Epidemics caused by various viral infections, such as AIDS, Zika fever, Dengue fever, or Ebola, are a constant threat to communities of all sizes [1]. The COVID-19 pandemic, caused by the newly emerged severe acute respiratory syndrome coronavirus type 2 (SARS-CoV-2), has put an enormous pressure on the healthcare system worldwide and called for immediate action in prevention and treatment, which in turn required the discovery of new effective therapeutic options. It seems to be clear that the widespread use of vaccines is able to stop the acute phase of the pandemic. However, antiviral therapy for COVID-19 is indispensable in case of vaccine failure, virus mutation or suppressed immunity of some patients [2].

SARS-CoV-2 is part of the Coronaviridae family, a group of enveloped +ssRNA viruses. The genome can directly act as a viral messenger RNA and encodes essential enzymes for replication [3]. Inhibiting these nonstructural proteins that are part of the replication complex has already shown great success in antiviral therapy [4-7].

The viral RNA-dependent RNA polymerase (RdRp) is encoded in all RNA viruses and plays a crucial role in viral RNA replication. In the proteome of SARS-CoV-2, the catalytic subunit nsp12, expressed together with the cofactors nsp7 and nsp8, constitutes the RdRp [8]. RdRp is usually targeted by nucleotide analogue inhibitors (NAIs) [9]. This class of antivirals can inhibit the replication by acting as a delayed chain terminator or by causing genetic corruption in the viral RNA and includes the first FDA-approved antiviral drugs in the therapy of COVID-19 patients, remdesivir [10] and molnupiravir [11]. The usability of NAIs may largely depend on the metabolic activation, and they also compete with the intracellular pool of natural nucleoside triphosphates (NTPs). Nonnucleotide analogue inhibitors (NNAIs) do not face these challenges as they bind to both active but also allosteric sites of the RdRp, and therefore they represent a promising NAI alternative [12].
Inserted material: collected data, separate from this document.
Lemma bind_module_config_view_sound_keys (m : LoadedModule) (resolved : ResolvedConfig) :
  forall key, key ∈ cv_keys (bind_module_config_view m resolved) -> view_key_allowed m key = true.
Proof.
  intros key (v & Hv)%elem_of_cv_keys.
  change (cv_get (bind_module_config_view m resolved) key = Some v) in Hv.
  unfold bind_module_config_view in Hv. rewrite project_declared_config_view_spec in Hv.
  destruct (existsb _ (module_reads m)) eqn:He; [|done].
  apply existsb_elem in He as (d & Hd & Hmatch). unfold view_key_allowed. apply orb_true_iff.
  apply elem_of_module_reads in Hd as [Hd|[Hf Hd]].
  + left. unfold config_key_declared. apply existsb_elem. exists d.
    split; [by apply elem_of_btree_keys|done].
  + right. rewrite Hf. rewrite source_key_matches_static in Hmatch by (by destruct Hd as [-> | ->]).
    apply String.eqb_eq in Hmatch as <-. by destruct Hd as [-> | ->].
Qed.

(** Views bound by [bind_module_config_view] never leak: every key of the view
    is declared by the module's schema, or is one of the two family selection keys of
    a support-family module; and any two resolved configurations that agree on the
    module's reads give the same view. *)
Theorem bind_module_config_view_sound (m : LoadedModule) (resolved : ResolvedConfig) :
  (forall key, key ∈ cv_keys (bind_module_config_view m resolved) -> view_key_allowed m key = true) /\
  forall resolved',
    (forall key, existsb (fun d => source_key_matches_declared d key) (module_reads m) = true ->
       to_config_map resolved !! key = to_config_map resolved' !! key /\
       to_config_map resolved !! canonical_config_key key =
       to_config_map resolved' !! canonical_config_key key) ->
    bind_module_config_view m resolved = bind_module_config_view m resolved'.
Proof.
  split.
  - apply bind_module_config_view_sound_keys.
  - intros resolved' Hag. unfold bind_module_config_view.
    assert (Heq : forall key, cv_get (project_declared_config_view resolved (module_reads m)) key =
                    cv_get (project_declared_config_view resolved' (module_reads m)) key).
    { intros key. rewrite !project_declared_config_view_spec. specialize (Hag key).
      destruct (existsb _ _); [|done]. destruct (Hag eq_refl) as [Hk Hc].
      unfold visible_value. by rewrite Hk, Hc. }
    unfold cv_get in Heq. destruct (project_declared_config_view resolved _), (project_declared_config_view resolved' _).
    f_equal. by apply map_eq.
Qed.

(** ** Support-family dispatch *)

Lemma family_claim_loop_spec claims region seen :
  family_claim_loop claims region seen = true <->
  ("support-family:" +:+ selected_family region) ∈ claims \/
  (seen = false /\ is_support_family_module claims = false).
Proof.
  revert seen; induction claims as [|claim claims IH]; intros seen; cbn [family_claim_loop].
  - rewrite negb_true_iff, elem_of_nil. cbn. tauto.
  - unfold is_support_family_module in *. cbn [existsb]. rewrite elem_of_cons, orb_false_iff.
    destruct (strip_prefix "support-family:" claim) as [family|] eqn:Hs.
    + assert (Hsw : starts_with "support-family:" claim = true)
        by (apply strip_prefix_starts_with; rewrite Hs; eauto).
      rewrite Hsw. apply strip_prefix_Some in Hs as ->.
      destruct (String.eqb_spec family (selected_family region)) as [->|Hne].
      * split; [by left; left|done].
      * rewrite IH. split; [naive_solver|]. intros [[Heq|?]|[_ [? _]]]; [|by left|done].
        exfalso. apply Hne. by injection Heq as ->.
    + assert (Hsw : starts_with "support-family:" claim = false).
      { apply not_true_iff_false. rewrite <-strip_prefix_starts_with, Hs. by intros [? ?]. }
      rewrite IH, Hsw. split; [naive_solver|]. intros [[Heq|?]|?]; [|by left|right; tauto].
      exfalso. subst claim. apply not_true_iff_false in Hsw. apply Hsw, starts_with_true. eauto.
Qed.

(** The rule behind [selected_family]: an explicit [support_type] extension, then
    a non-default [support_type], then the [support_family] extension. *)
Definition family_rule (region : ActiveRegion) : string :=
  match string_extension region SUPPORT_GENERATOR_CONFIG_KEY with
  | Some value => canonical_support_family (Some value)
  | None =>
      if is_tree (rc_support_type (ar_resolved_config region)) then SUPPORT_FAMILY_TREE
      else match rc_support_type (ar_resolved_config region) with
           | NormalAuto => canonical_support_family (string_extension region SUPPORT_FAMILY_CONFIG_KEY)
           | _ => SUPPORT_FAMILY_TRADITIONAL
           end
  end.

(** Every region selects one of the two families by the documented precedence,
    and a module receives the region exactly when it declares no support family at
    all or declares the selected one; so of two modules that each declare one of the
    families, exactly one receives the region. *)
Theorem support_family_dispatch (region : ActiveRegion) :
  selected_family region = family_rule region /\
  selected_family region ∈ [SUPPORT_FAMILY_TREE; SUPPORT_FAMILY_TRADITIONAL] /\
  (forall claims, module_claims_match_active_region claims region = true <->
     (forall claim, claim ∈ claims -> starts_with "support-family:" claim = false) \/
     ("support-family:" +:+ selected_family region) ∈ claims) /\
  xorb (module_claims_match_active_region ["support-generator"; "support-family:tree"] region)
       (module_claims_match_active_region ["support-generator"; "support-family:traditional"] region) = true.
Proof.
  assert (Hfam : forall v, canonical_support_family v ∈ [SUPPORT_FAMILY_TREE; SUPPORT_FAMILY_TRADITIONAL]).
  { intros [v|]; cbn; [|right; left]. destruct (_ || _); [left|right; left]. }
  assert (Hsel : selected_family region ∈ [SUPPORT_FAMILY_TREE; SUPPORT_FAMILY_TRADITIONAL])
    by apply Hfam.
  split; [|split; [exact Hsel|split]].
  - unfold selected_family, family_rule, select_support_family.
    destruct (string_extension region SUPPORT_GENERATOR_CONFIG_KEY); [done|].
    by destruct (rc_support_type (ar_resolved_config region)).
  - intros claims. unfold module_claims_match_active_region. rewrite family_claim_loop_spec.
    assert (Hf : is_support_family_module claims = false <->
              forall claim, claim ∈ claims -> starts_with "support-family:" claim = false).
    { unfold is_support_family_module. rewrite <-not_true_iff_false, existsb_elem. split.
      - intros Hno c Hc. apply not_true_iff_false. eauto.
      - intros Hall (c & Hc & Ht). rewrite Hall in Ht; done. }
    rewrite <-Hf. naive_solver.
  - unfold module_claims_match_active_region. cbn.
    apply elem_of_cons in Hsel as [-> | ->%list_elem_of_singleton]; reflexivity.
Qed.

(** ** Pairing *)

Lemma elem_of_families_with role modules family :
  family ∈ families_with role modules <->
  exists m, m ∈ modules /\ ("support-family:" +:+ family) ∈ lm_claims m /\ role ∈ lm_claims m.
Proof.
  unfold families_with. rewrite elem_of_list_to_set, list_elem_of_In, in_flat_map. split.
  - intros (m & Hm%list_elem_of_In & Hin). apply in_flat_map in Hin as (c & Hc%list_elem_of_In & Hin).
    exists m. split; [done|]. destruct (strip_prefix "support-family:" c) as [f|] eqn:Hs; [|done].
    apply strip_prefix_Some in Hs as ->. destruct (existsb (String.eqb role) (lm_claims m)) eqn:He; [|done].
    destruct Hin as [->|[]]. split; [done|].
    apply existsb_elem in He as (x & Hx & ->%String.eqb_eq). done.
  - intros (m & Hm & Hf & Hr). exists m. split; [by apply list_elem_of_In|].
    apply in_flat_map. exists ("support-family:" +:+ family). split; [by apply list_elem_of_In|].
    rewrite (proj2 (strip_prefix_Some _ _ family) eq_refl).
    rewrite (proj2 (existsb_elem _ _)); [by left|]. exists role. split; [done|apply String.eqb_refl].
Qed.

Definition paired (modules : list LoadedModule) (family : string) : Prop :=
  family ∈ families_with SUPPORT_PLANNER_CLAIM modules <->
  family ∈ families_with SUPPORT_GENERATOR_CLAIM modules.

(** Pairing never fails: it returns no warning exactly when every family with
    a planner has a renderer and conversely, and otherwise one warning that lists, in
    order and without repetition, the families on each side that lack a partner. *)
Theorem validate_support_family_pairing_spec (modules : list LoadedModule) :
  exists warnings, validate_support_family_pairing modules = Ok warnings /\
    (warnings = [] <-> forall family, paired modules family) /\
    (warnings <> [] -> exists e, warnings = [e] /\
       NoDup (missing_renderers e) /\ NoDup (missing_planners e) /\
       sorted_by rust_leb (missing_renderers e) /\ sorted_by rust_leb (missing_planners e) /\
       forall family,
         (family ∈ missing_renderers e <->
            family ∈ families_with SUPPORT_PLANNER_CLAIM modules /\
            family ∉ families_with SUPPORT_GENERATOR_CLAIM modules) /\
         (family ∈ missing_planners e <->
            family ∈ families_with SUPPORT_GENERATOR_CLAIM modules /\
            family ∉ families_with SUPPORT_PLANNER_CLAIM modules)).
Proof.
  unfold validate_support_family_pairing, paired. cbn [missing_renderers missing_planners].
  set (P := families_with SUPPORT_PLANNER_CLAIM modules).
  set (R := families_with SUPPORT_GENERATOR_CLAIM modules).
  assert (HP : forall f, f ∈ btree_elems (P ∖ R) <-> f ∈ P /\ f ∉ R)
    by (intros f; rewrite elem_of_btree_elems; apply elem_of_difference).
  assert (HR : forall f, f ∈ btree_elems (R ∖ P) <-> f ∈ R /\ f ∉ P)
    by (intros f; rewrite elem_of_btree_elems; apply elem_of_difference).
  assert (Hall : btree_elems (P ∖ R) = [] /\ btree_elems (R ∖ P) = [] <-> forall f, f ∈ P <-> f ∈ R).
  { rewrite !list_nil_elem. split.
    - intros [H1 H2] f. split; intros Hf.
      + destruct (decide (f ∈ R)); [done|]. exfalso. apply (H1 f), HP. done.
      + destruct (decide (f ∈ P)); [done|]. exfalso. apply (H2 f), HR. done.
    - intros Heq. split; intros f Hf.
      + apply HP in Hf as [H1 H2]. exact (H2 (proj1 (Heq f) H1)).
      + apply HR in Hf as [H1 H2]. exact (H2 (proj2 (Heq f) H1)). }
  generalize (NoDup_btree_elems (P ∖ R)), (NoDup_btree_elems (R ∖ P)),
    (btree_elems_sorted (P ∖ R)), (btree_elems_sorted (R ∖ P)).
  clearbody P R. revert HP HR Hall.
  destruct (btree_elems (P ∖ R)) as [|x l], (btree_elems (R ∖ P)) as [|y k];
    intros HP HR Hall ? ? ? ?;
    (eexists; split; [reflexivity|]);
    (split; [rewrite <-Hall; split; [try discriminate; by intros _|by intros [? ?]]|]);
    intros Hne; try (by destruct Hne);
    (eexists; split; [reflexivity|]; cbn [missing_renderers missing_planners]);
    do 4 (split; [assumption|]); intros family; (split; [apply HP|apply HR]).
Qed.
Since the beginning of the pandemic, a variety of heterocyclic small molecules – either of natural or synthetic origin – was reported as promising inhibitors of the SARS-CoV-2 RdRp [13-15]. However, compounds with a sufficient combination of high potency and suitable pharmacokinetic properties are still scarce. Recently, many studies have been focusing on drug repurposing or screening libraries of already approved biologically active compounds [16,17]. This approach might represent a very promising strategy in the case of targeting the coronaviral RdRp due to the highly conserved structure of the polymerase, not only across the CoV group but also in other RNA viruses [13]. A great example of this phenomenon is remdesivir, which was originally developed as a therapeutic agent against Ebola virus [18,19].

HeE1-2Tyr (1) was originally identified by Tarantino et al. [20] as a potent inhibitor of RdRp from all members of the genus Orthoflavivirus [20-23] and was crystallized in complex with the RdRp from DENV-3 [20]. In 2021, our group reported this compound to also exhibit inhibitory activity against feline infectious peritonitis virus (FIPV) and SARS-CoV-2 RdRp and to hinder viral replication in cell-based antiviral assays [24]. That study highlighted the beneficial role of the tyrosine residue and the indispensable role of the C-2 substitution.

In this work, we report the synthesis and biological evaluation of further analogues of HeE1-2Tyr (1) against the SARS-CoV-2 RdRp. We focused on the modification of the central heterocyclic core and on the simplification and truncation of the relatively large molecule 1 (Figure 1).


Figure 1: Structure of HeE1-2Tyr (1) and of the derivatives synthesized in this work.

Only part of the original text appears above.